USC has an active health policy center (website here) and has just released a white paper on the state of health technology assessment (HTA) in the US.

  • See the press release and summary here.
  • See the 11-page white paper here.
  • See an essay about the project by health expert Jason Shafrin, online here.
Quoting from Shafrin's  summary, the USC white paper has six recommendations - 
  1. Continue to encourage private HTA [BQ: e.g. Evidence Street, Hayes, others]
  2. Establish a nationally funded Institute for HTA, I-HTA
  3. Include economic evaluations in the reports
  4. Include new and old devices, both specific tech's and "health policy interventions"
  5. Allow stakeholder engagement
  6. Have US policies that encourage such HTAs to "impact" policy-making
The new USC paper was issued February 9, by Lakdawalla et al.  



There's more history on the same topic at USC.  See a February 2020 USC policy center article here, which itself included a 45-page 2019 USC white paper on the history of US HTA, here.

There's also an updated, 72-page "Office of Technology Assessment" white paper produced as recently as April 2020 by the Congressional Research Service - find it here.  

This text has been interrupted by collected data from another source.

(* ===== verification/WsProxy.v ===== *)
(** * The App Resource Manager: session counters and the copying of a console
      ([internal/wsproxy]) *)

From S2P Require Import Prelude GoStr.

(** ** [counter.go]

    A counter is shared by all handlers and its operations run under its
    lock; [limit] is what [getMaxLimit] returned before the lock was taken. *)

Inductive CounterType : Type := CounterTypeUnknown | CounterTypeIP | CounterTypeAccount.

Abbreviation counter_store := (gmap string Z).

(** The limits of the configuration file, as [GetConfigModel] read them. *)
Definition getMaxLimit (t : CounterType) (config : res (Z * Z)) : res Z :=
  match t with
  | CounterTypeIP => try limits := config in Ok limits.1
  | CounterTypeAccount => try limits := config in Ok limits.2
  | CounterTypeUnknown =>
      Err (mkErr KInvalid "received counter type is invalid - not defined: counterType CounterTypeUnknown")
  end.

Definition Increase (limit : res Z) (key : string) (store : counter_store) : counter_store * option gerror :=
  match limit with
  | Err e => (store, Some (mkErr KNotFound ("failed to retrieve limit value in config file: err " +:+ e_msg e)))
  | Ok limit =>
      let v := default 0 (store !! key) in
      let store := match store !! key with None => <[key := 1]> store | Some _ => store end in
      if (0 <? limit) && (limit <? wrap64 (v + 1)) then
        (store, Some (mkErr KForbidden ("exceeding count limit: limit " +:+ itoa limit +:+ ", key " +:+ key)))
      else (<[key := wrap64 (v + 1)]> store, None)
  end.

Definition Decrease (key : string) (store : counter_store) : counter_store * option gerror :=
  match store !! key with
  | None => (store, Some (mkErr KNotFound ("failed to find the value from counter: key " +:+ key)))
  | Some v =>
      if v <? 1 then
        (store, Some (mkErr KInvalid
          ("failed to decrease value since the decreased value will be negative: key " +:+ key +:+ ", value " +:+ itoa v)))
      else (<[key := v - 1]> store, None)
  end.

(** ** [forwarding.go] *)

Inductive read_err : Type := EOF | ReadErr (e : gerror).

(** One round of the loop: what [src.Read] returned, unless the timer was first. *)
Inductive round (A : Type) : Type :=
  | Read (data : list A) (err : option read_err)
  | Idle.
Arguments Read {A} data err.
Arguments Idle {A}.

Section Copy.
Context {A : Type}.

(** [dst.Write] of the bytes: how many it took, and its error. *)
Variable write : list A -> Z * option gerror.

(** The loop of [CopyBufferWithIdleTimeout], for a source that is no [WriterTo]
    and a destination that is no [ReaderFrom]: what it did in the rounds there
    were.  The reading goroutine sends an error before the count, and the loop
    returns on the first it receives.  [None] is a loop still waiting. *)
Fixpoint CopyBufferWithIdleTimeout (rounds : list (round A)) (written : Z) : list (list A) * option (Z * option gerror) :=
  match rounds with
  | [] => ([], None)
  | Idle :: _ => ([], Some (written, Some (mkErr KTimeout "idle timeout")))
  | Read _ (Some EOF) :: _ => ([], Some (written, None))
  | Read _ (Some (ReadErr e)) :: _ => ([], Some (written, Some e))
  | Read data None :: rounds =>
      let nr := zlen data in
      if 0 <? nr then
        let (nw, ew) := write data in
        let bad := (nw <? 0) || (nr <? nw) in
        let ew := if bad then Some (default (mkErr KInvalid "invalid write result") ew) else ew in
        let nw := if bad then 0 else nw in
        let written := wrap64 (written + nw) in
        match ew with
        | Some e => ([data], Some (written, Some e))
        | None =>
            if negb (nr =? nw) then ([data], Some (written, Some (mkErr KUnavailable "short buffer error")))
            else let (sent, r) := CopyBufferWithIdleTimeout rounds written in (data :: sent, r)
        end
      else CopyBufferWithIdleTimeout rounds written
  end.

End Copy.

(** ** What the copying of a console passes on *)

Section CopyFacts.
Context {A : Type}.

Abbreviation copy := (@CopyBufferWithIdleTimeout A).

(** What the source has delivered up to a round that ends the copying. *)
Fixpoint delivered (rounds : list (round A)) : list A :=
  match rounds with
  | Read data None :: rounds => data ++ delivered rounds
  | _ => []
  end.

(** What is written is an initial part of what was read, in order, whole
    reads at a time and no byte twice, whatever the destination answers; and
    if it takes all it is given, nothing read before the end is missing, and
    the number returned is the number of bytes. *)
Theorem copy_in_order (write : list A -> Z * option gerror) (rounds : list (round A)) :
  (exists rest, concat (copy write rounds 0).1 ++ rest = delivered rounds) /\
  ((forall data, write data = (zlen data, None)) -> zlen (delivered rounds) < 2^63 ->
   concat (copy write rounds 0).1 = delivered rounds /\
   forall n err, (copy write rounds 0).2 = Some (n, err) -> n = zlen (delivered rounds)).
Proof.
  assert (H : forall written,
    (exists rest, concat (copy write rounds written).1 ++ rest = delivered rounds) /\
    ((forall data, write data = (zlen data, None)) -> 0 <= written -> written + zlen (delivered rounds) < 2^63 ->
     concat (copy write rounds written).1 = delivered rounds /\
     forall n err, (copy write rounds written).2 = Some (n, err) -> n = written + zlen (delivered rounds))).
  2: { destruct (H 0) as [H1 H2]. split; [done|]. intros Hw Hl. by apply H2. }
  induction rounds as [|[data [[|e]|]|] rounds IH]; intros written; cbn.
  1,2,3,5: split; [by exists []|]; intros _ _ _; split; [done|]; intros n err Hn; simplify_eq; unfold zlen; cbn; lia.
  destruct (0 <? zlen data) eqn:Hn0.
  - apply Z.ltb_lt in Hn0. destruct (write data) as [nw ew] eqn:Hw.
    set (bad := (nw <? 0) || (zlen data <? nw)). set (nw' := if bad then 0 else nw).
    destruct (if bad then _ else ew) as [e|] eqn:Hew.
    { split; [by exists (delivered rounds); cbn; rewrite app_nil_r|]. intros Hall. exfalso.
      rewrite Hall in Hw. injection Hw as <- <-. subst bad. rewrite Z.ltb_irrefl, orb_false_r in Hew.
      destruct (zlen data <? 0) eqn:E; [apply Z.ltb_lt in E; lia|done]. }
    destruct (negb (zlen data =? nw')) eqn:Hs.
    { split; [by exists (delivered rounds); cbn; rewrite app_nil_r|]. intros Hall. exfalso.
      rewrite Hall in Hw. injection Hw as <- <-. subst nw' bad. rewrite Z.ltb_irrefl, orb_false_r in Hs.
      destruct (zlen data <? 0) eqn:E; [apply Z.ltb_lt in E; lia|]. by rewrite Z.eqb_refl in Hs. }
    apply negb_false_iff, Z.eqb_eq in Hs. rewrite <- Hs.
    destruct (IH (wrap64 (written + zlen data))) as [[rest Hrest] IH2].
    destruct (copy write rounds (wrap64 (written + zlen data))) as [sent r] eqn:Hc. cbn in *. split.
    + exists rest. by rewrite <- app_assoc, Hrest.
    + intros Hall Hpos Hlt. rewrite zlen_app in *. pose proof (zlen_nonneg (delivered rounds)).
      rewrite wrap64_small in IH2 by lia. destruct (IH2 Hall) as [E1 E2]; [lia|lia|].
      split; [by rewrite E1|]. intros n err Hr. rewrite (E2 n err Hr). lia.
  - apply Z.ltb_ge in Hn0. assert (data = []) as -> by (apply zlen_nil_inv; pose proof (zlen_nonneg data); lia). apply IH.
Qed.

(** Bytes that come together with an error, or with the end of the stream, are lost. *)
Theorem last_bytes_lost (write : list A -> Z * option gerror) (data : list A) (e : read_err) :
  (copy write [Read data (Some e)] 0).1 = [] /\ exists err, (copy write [Read data (Some e)] 0).2 = Some (0, err).
Proof. destruct e; cbn; eauto. Qed.

End CopyFacts.

Definition greedy (data : list Z) : Z * option gerror := (zlen data, None).

Lemma copy_in_order_witness :
  concat (CopyBufferWithIdleTimeout greedy [Read [1; 2] None; Read [] None; Read [3] None; Idle] 0).1 = [1; 2; 3].
Proof.
  refine (proj1 (proj2 (copy_in_order greedy [Read [1; 2] None; Read [] None; Read [3] None; Idle]) _ _)).
  - reflexivity.
  - vm_compute. reflexivity.
Defined.
(* ===== verification/AddressFacts.v ===== *)
(** * The address of a console leads to the console

    The gRPC service builds the address ([GetVNCAddress]); the websocket handler
    parses its path ([newVNCPath]).  The validation of requests is what makes
    the two agree. *)

From Stdlib Require Import Ascii.
From S2P Require Import Prelude Prog GoMonad GoStr Split Types NbEff ArmEff ArmKube ArmValidate ArmVirt ArmFacts Vnc.

(** Characters that stand for themselves everywhere in a URL. *)
Definition unreserved (c : ascii) : bool :=
  let n := nat_of_ascii c in name_char c || (Nat.leb 65 n && Nat.leb n 90).

Definition plain (s : string) : bool := forallb unreserved (to_list s).

Lemma unreserved_name c : name_char c = true -> unreserved c = true.
Proof. unfold unreserved. by intros ->. Qed.

Lemma unreserved_lower c : lower_alnum c = true -> unreserved c = true.
Proof. intros H. apply unreserved_name. unfold name_char. by rewrite H. Qed.

Lemma unreserved_hex c : hex_char c = true -> unreserved c = true.
Proof.
  unfold unreserved, hex_char, name_char, lower_alnum. cbv zeta. rewrite !orb_true_iff, !andb_true_iff, !Nat.leb_le.
  intros [[H|H]|H]; [auto| |]; [left; left; left|right]; lia.
Qed.

Lemma forallb_impl {A : Type} (p q : A -> bool) l :
  (forall x, p x = true -> q x = true) -> forallb p l = true -> forallb q l = true.
Proof. rewrite !forallb_forall. auto. Qed.

Lemma forallb_rev {A : Type} (p : A -> bool) l : forallb p (rev l) = true -> forallb p l = true.
Proof. rewrite !forallb_forall. setoid_rewrite <- in_rev. done. Qed.

Lemma bounded_plain n s : bounded_pattern n s = true -> plain s = true.
Proof.
  unfold bounded_pattern, plain. destruct (to_list s) as [|first rest]; [done|]. cbn. intros [Hf H]%andb_true_iff.
  rewrite (unreserved_lower _ Hf). cbn. apply orb_true_iff in H as [[_ H]%andb_true_iff|H].
  - by eapply forallb_impl; [apply unreserved_name|].
  - apply forallb_rev. destruct (rev rest) as [|last middle]; [done|]. apply andb_true_iff in H as [[Hl _]%andb_true_iff H].
    cbn. rewrite (unreserved_lower _ Hl). by eapply forallb_impl; [apply unreserved_name|].
Qed.

Lemma hex_groups_plain groups l : hex_groups groups l = true -> forallb unreserved l = true.
Proof.
  revert l. induction groups as [|n more IH]; cbn [hex_groups]; intros l H; [done|].
  apply andb_true_iff in H as [[_ Ht]%andb_true_iff H]. rewrite <- (take_drop n l), forallb_app.
  rewrite (forallb_impl _ _ _ unreserved_hex Ht). destruct more as [|m more].
  - apply bool_decide_eq_true in H as ->. done.
  - destruct (drop n l) as [|dash rest]; [done|]. apply andb_true_iff in H as [Hd H].
    apply bool_decide_eq_true in Hd as ->. by apply (IH rest).
Qed.

(** What passes the validation of a request for a console. *)
Lemma valid_vnc_request a c v :
  GetVNCRequest_validate true a c v = None -> plain a = true /\ plain c = true /\ plain v = true.
Proof.
  unfold GetVNCRequest_validate, validation_result. destruct (app_rules a ++ cluster_rules c ++ vm_rules v) eqn:E; [|done]. intros _.
  apply app_eq_nil in E as [Ha [Hc Hv]%app_eq_nil].
  unfold app_rules, cluster_rules, vm_rules, pattern_rule, check_rule in *.
  apply app_eq_nil in Ha as [_ Ha]. apply app_eq_nil in Hc as [_ Hc].
  destruct (bounded_pattern 78 a) eqn:H1; [|done]. destruct (bounded_pattern 38 c) eqn:H2; [|done].
  destruct (uuid_pattern v) eqn:H3; [|done].
  split; [by eapply bounded_plain|]. split; [by eapply bounded_plain|]. by eapply hex_groups_plain.
Qed.

Lemma plain_free s : plain s = true -> free "/" s.
Proof.
  unfold plain, free. rewrite forallb_forall. intros H Hs. apply list_elem_of_In in Hs. by specialize (H _ Hs).
Qed.

Definition console_path (project a c v : string) : string :=
  "/" +:+ VNCWebSocketPrefix +:+ "/" +:+ project +:+ "/" +:+ a +:+ "/" +:+ c +:+ "/" +:+ v.

Lemma path_parses project a c v :
  plain project = true -> plain a = true -> plain c = true -> plain v = true ->
  newVNCPath (console_path project a c v) = Ok (mkVncPath project a c v).
Proof.
  intros Hp Ha Hc Hv. unfold newVNCPath.
  assert (split (console_path project a c v) "/" = [""; VNCWebSocketPrefix; project; a; c; v]) as ->; [|by rewrite bool_decide_true].
  change (console_path project a c v) with
    ("" +:+ String "/" (VNCWebSocketPrefix +:+ String "/" (project +:+ String "/" (a +:+ String "/" (c +:+ String "/" v))))).
  rewrite !split_append. rewrite !(split_whole "/") by (apply plain_free; done). done.
Qed.

Section Address.
Context (sort_by_id : list AppWorkload -> list AppWorkload) (oidcURL domainName : string) (parse_int_error : string -> string).

(** C16: The address that a request for a console is answered with leads to the
    console it was asked for: it is the configured protocol and host, followed
    by a path that needs no escaping and from which the websocket handler reads
    back the project of the request and the application, cluster and machine
    of the request; and when it was given out the machine was there, in the
    namespace of the application. *)
Theorem address_roundtrip (room : nat) (has_opa nil : bool) (ctx : context) (a c v project : string)
    (t : list aevent) (reply : areply) :
  traces (aserve sort_by_id oidcURL domainName parse_int_error room has_opa ctx nil (GetVNC a c v)) t (Done (Ok reply)) ->
  opa.GetActiveProjectID ctx = Ok project -> plain project = true ->
  exists cfg path appns vms vm,
    ev (R:=aresp) AConfig (Ok cfg) ∈ t /\
    reply = VNCReply (ws_protocol cfg +:+ "://" +:+ ws_host cfg +:+ path) /\
    newVNCPath path = Ok (mkVncPath project a c v) /\
    forallb (fun ch => unreserved ch || bool_decide (ch = "/"%char)) (to_list path) = true /\
    ev (R:=aresp) (AAppNamespace project a) (Ok appns) ∈ t /\
    ev (R:=aresp) (AListVMs appns) (Ok vms) ∈ t /\ vm ∈ vms /\ vm_of_app a vm = true /\ om_uid (vmo_meta vm) = v.
Proof.
  intros H Hproject Hp. unfold aserve in H. destruct (nil || _); [by destruct H|].
  destruct (ValidateAll (GetVNC a c v)) as [e|] eqn:Hvalid; [by destruct H|].
  destruct (valid_vnc_request a c v Hvalid) as (Ha & Hc & Hv).
  apply traces_nbind in H as [(t1 & t2 & [] & -> & _ & H)|(? & _ & _ & H)]; [|by destruct (H reply)].
  cbn [handle] in H. apply traces_nbind in H as [(t3 & t4 & address & -> & H & [-> Hreply])|(? & _ & _ & H)]; [|by destruct (H reply)].
  injection Hreply as ->. unfold GetVNCAddress in H.
  apply traces_nbind in H as [(t5 & t6 & cfg & -> & H5 & H)|(? & _ & _ & H)]; [|by destruct (H address)].
  apply traces_nbind in H as [(t7 & t8 & [] & -> & _ & H)|(? & _ & _ & H)]; [|by destruct (H address)].
  apply traces_nbind in H as [(t9 & t10 & vm & -> & H9 & H)|(? & _ & _ & H)]; [|by destruct (H address)].
  apply traces_nbind in H as [(t11 & t12 & tok & -> & _ & [-> H])|(? & _ & _ & H)]; [|by destruct (H address)].
  injection H as ->. rewrite Hproject. destruct (getVM_trace ctx _ _ _ _ H9) as (appns & vms & (p & Hpp & Hns) & Hvms & Hvm & Happ & Huid).
  assert (p = project) as -> by congruence.
  exists cfg, (console_path project a c v), appns, vms, vm. split_and!.
  - nunfold H5. simplify_eq. set_solver.
  - unfold vnc_address, console_path. done.
  - by apply path_parses.
  - assert (forall s, plain s = true -> forallb (fun ch => unreserved ch || bool_decide (ch = "/"%char)) (to_list s) = true) as Hq
      by (intros s; apply forallb_impl; by intros x ->).
    unfold console_path. rewrite !to_list_app, !forallb_app, (Hq _ Hp), (Hq _ Ha), (Hq _ Hc), (Hq _ Hv). done.
  - set_solver.
  - set_solver.
  - done.
  - done.
  - done.
Qed.
End Address.

Definition console_address_request : ap areply :=
  aserve (fun l => l) "" "" (fun s => s) 5 true (Some {["activeprojectid" := ["project-1"]]}) false
    (GetVNC "app-1" "cluster-1" "0f8fad5b-d9cb-469f-a165-70867728950e").

Lemma address_roundtrip_witness :
  plain "project-1" = true /\
  exists cfg path, arm_result console_address_request = Done (Ok (VNCReply (ws_protocol cfg +:+ "://" +:+ ws_host cfg +:+ path))) /\
    newVNCPath path = Ok (mkVncPath "project-1" "app-1" "cluster-1" "0f8fad5b-d9cb-469f-a165-70867728950e").
Proof.
  split; [reflexivity|].
  destruct (address_roundtrip (fun l => l) "" "" (fun s => s) 5 true false (Some {["activeprojectid" := ["project-1"]]})
    "app-1" "cluster-1" "0f8fad5b-d9cb-469f-a165-70867728950e" "project-1" (arm_log console_address_request)
    (VNCReply "wss://vnc/vnc/project-1/app-1/cluster-1/0f8fad5b-d9cb-469f-a165-70867728950e")
    (arm_traces console_address_request) eq_refl eq_refl) as (cfg & path & appns & vms & vm & _ & Hr & Hp & _).
  exists cfg, path. split; [|exact Hp]. rewrite <- Hr. vm_compute. reflexivity.
Defined.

Journal articles.  You can also find an open-access 28-page 2014 academic article by Wong at Biotechnology Law Report on the history of HTA in the US, here.   See also a 53-page academic article on "the role of the federal government in comparative effectiveness research," in Annals of Health Law in 2012 by Francis, here, open access here.  Even further back, see a 2003 open access article by Stevens et al. at J Public Health, 2003 (here).
___

There's a wealth of information on efforts toward HTA harmonization in Europe; for one entry point, see a 2018 white paper here.